E la gente si inventa dei nomi per parlare con te. Ieri sono arrivati ben quattro Washington. Numerati dal One al Four.

Ovviamente One era quello grasso che non faceva una mazza, e Four quello piccolino che lavorava per Quattro.

Qui non si capisce mai quanto valgano I soldi, che sono colorati e pieni di animali.

Tutto quello che sai è che chiunque ti incontra vuole una mancia, a volte meritatissima a volte inspiegabile. Ma di sicuro ti faranno capire se è sufficiente o meno.

Ah. Qui non si vedono bianchi che lavorano. Devono essere chiusi in uffici importanti, ma non si vedono mai fare nulla. E alle 16 sono al bar a mangiare. Se potessi, li odierei anche io, talvolta.

Qui si mangia da dio. Ma è tutto talmente grasso, che anche fare la spesa risulta complesso.
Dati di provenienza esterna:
(** The path of [ast_taskprocessor_create_with_listener] on which every
    allocation succeeds and the listener starts. *)
Lemma create_with_listener_ok (nm : string) (s : state) (l : handle)
    (lo : ao2 ast_taskprocessor_listener) (d d' : P) (orc' : list bool)
    (buckets : list (list handle)) :
  listeners s !! l = Some lo ->
  private_data (user_data lo) = Some d ->
  0 < ref_counter lo < INT_MAX ->
  tps_singletons s = Some buckets ->
  hd true (oracle s) = true ->
  hd true (tl (oracle s)) = true ->
  hd true (tl (tl (oracle s))) = true ->
  hd true (tl (tl (tl (oracle s)))) = true ->
  start (callbacks (user_data lo)) d (tl (tl (tl (tl (oracle s))))) = ((0, d'), orc') ->
  ast_taskprocessor_create_with_listener ast_str_case_hash nm (Some l) s
  = Some (Some (next_handle s),
          {| processors :=
               <[next_handle s :=
                   {| ref_counter := 3;
                      user_data :=
                        {| name := Some nm;
                           stats := Some {| max_qsize := 0; _tasks_processed_count := 0 |};
                           tps_queue_size := 0; tps_queue := [];
                           listener := Some l; shutting_down := false |} |}]>
                 (processors s);
             listeners :=
               <[l := {| ref_counter := ref_counter lo + 1;
                         user_data := {| callbacks := callbacks (user_data lo);
                                         tps := Some (next_handle s);
                                         private_data := Some d' |} |}]> (listeners s);
             next_handle := Pos.succ (next_handle s);
             tps_singletons :=
               Some (alter (fun b => b ++ [next_handle s])
                           (bucket_index buckets (ast_str_case_hash nm)) buckets);
             task_envelopes := task_envelopes s;
             world := world s;
             oracle := orc' |}).
Proof.
  intros Hlo Hd Hcount Hc Hok1 Hok2 Hok3 Hok4 Hstart.
  unfold ast_taskprocessor_create_with_listener, ao2_alloc_tps.
  unfold bind at 1. unfold bind at 1. unfold ask_oracle at 1. rewrite Hok1.
  unfold bind at 1. unfold bind at 1. unfold fresh_handle, store_tps. fields.
  unfold bind at 1. unfold ask_oracle at 1. fields. rewrite Hok2.
  erewrite bind_eq; [|apply update_tps_eq; fields; apply lookup_insert_eq].
  fields. rewrite insert_insert_eq.
  unfold bind at 1. unfold ask_oracle at 1. fields. rewrite Hok3.
  erewrite bind_eq; [|apply update_tps_eq; fields; apply lookup_insert_eq].
  fields. rewrite insert_insert_eq.
  erewrite bind_eq; [|apply ao2_ref_listener_keep; fields; [exact Hlo|lia]].
  erewrite bind_eq; [|apply update_tps_eq; fields; apply lookup_insert_eq].
  fields. rewrite insert_insert_eq.
  erewrite bind_eq; [|apply ao2_ref_tps_keep; fields;
                      [apply lookup_insert_eq|fields; unfold INT_MAX; lia]].
  fields. rewrite insert_insert_eq.
  erewrite bind_eq; [|apply update_listener_eq; fields; apply lookup_insert_eq].
  fields. rewrite insert_insert_eq.
  unfold ao2_link. unfold bind at 1. unfold bind at 1. fields. rewrite Hc.
  unfold bind at 1. unfold ask_oracle at 1. fields. rewrite Hok4.
  unfold bind at 1. unfold load_tps at 1. fields. rewrite lookup_insert_eq. fields.
  unfold tps_hash_cb. fields.
  change (Z.land OBJ_POINTER OBJ_KEY =? 0) with true. cbv iota.
  unfold bind at 1. fields.
  erewrite bind_eq; [|apply ao2_ref_tps_keep; fields;
                      [apply lookup_insert_eq|fields; unfold INT_MAX; lia]].
  fields. rewrite insert_insert_eq.
  unfold bind at 1. unfold load_tps at 1. fields. rewrite lookup_insert_eq. fields.
  unfold call_start. unfold bind at 1. unfold bind at 1. unfold load_listener at 1.
  fields. rewrite lookup_insert_eq. fields. rewrite Hd.
  unfold bind at 1. fields. rewrite Hstart.
  unfold bind at 1. fields.
  erewrite bind_eq; [|apply update_listener_eq; fields; apply lookup_insert_eq].
  fields. rewrite insert_insert_eq. change (0 =? 0) with true. cbv iota.
  erewrite bind_eq; [|apply ao2_ref_tps_keep; fields;
                      [apply lookup_insert_eq|fields; unfold INT_MAX; lia]].
  fields. rewrite insert_insert_eq.
  unfold ao2_cleanup_tps.
  erewrite bind_eq; [|erewrite bind_eq;
                      [reflexivity|apply ao2_ref_tps_keep; fields;
                        [apply lookup_insert_eq|fields; unfold INT_MAX; lia]]].
  fields. rewrite insert_insert_eq. reflexivity.
Qed.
Essere grassi merita rispetto, e la gente si impegna a esserlo. Bianchi, neri, Verdi, arancioni, non conta. Come un tempo in Italia, se sei lardoso sei benestante.

I ristoranti costano pochissimo, I supermercati tantissimo.

E così tutti mangiano fuori delle cose meravigliose, ma che il mio fegato non è in grado di reggere. Sono due giorni che pranziamo a yogurt e frutta.

Però bisogna ammettere che il 90% delle persone che incontri, non importa il colore della pelle, ti regalerà un sorriso a mille denti.

Che tutti sono gentili, allegri, disponibili e presi bene.

Che le giornate passano senza tutto il carico di nervosismo che conosciamo, siamo nel verde, la gente è serena e da grande valore alle piccole cose. E alla vita, in generale.

Certo, puoi incontrare quello che ti guarda strano.

Ma in fondo, lo noti poco, pieno della gioia di tutti gli altri che hai intorno.

Comunque, Cape Town – dove vivo – non è cosi.

Questo è un posto da matti, reggo ancora qualche giorno e poi via.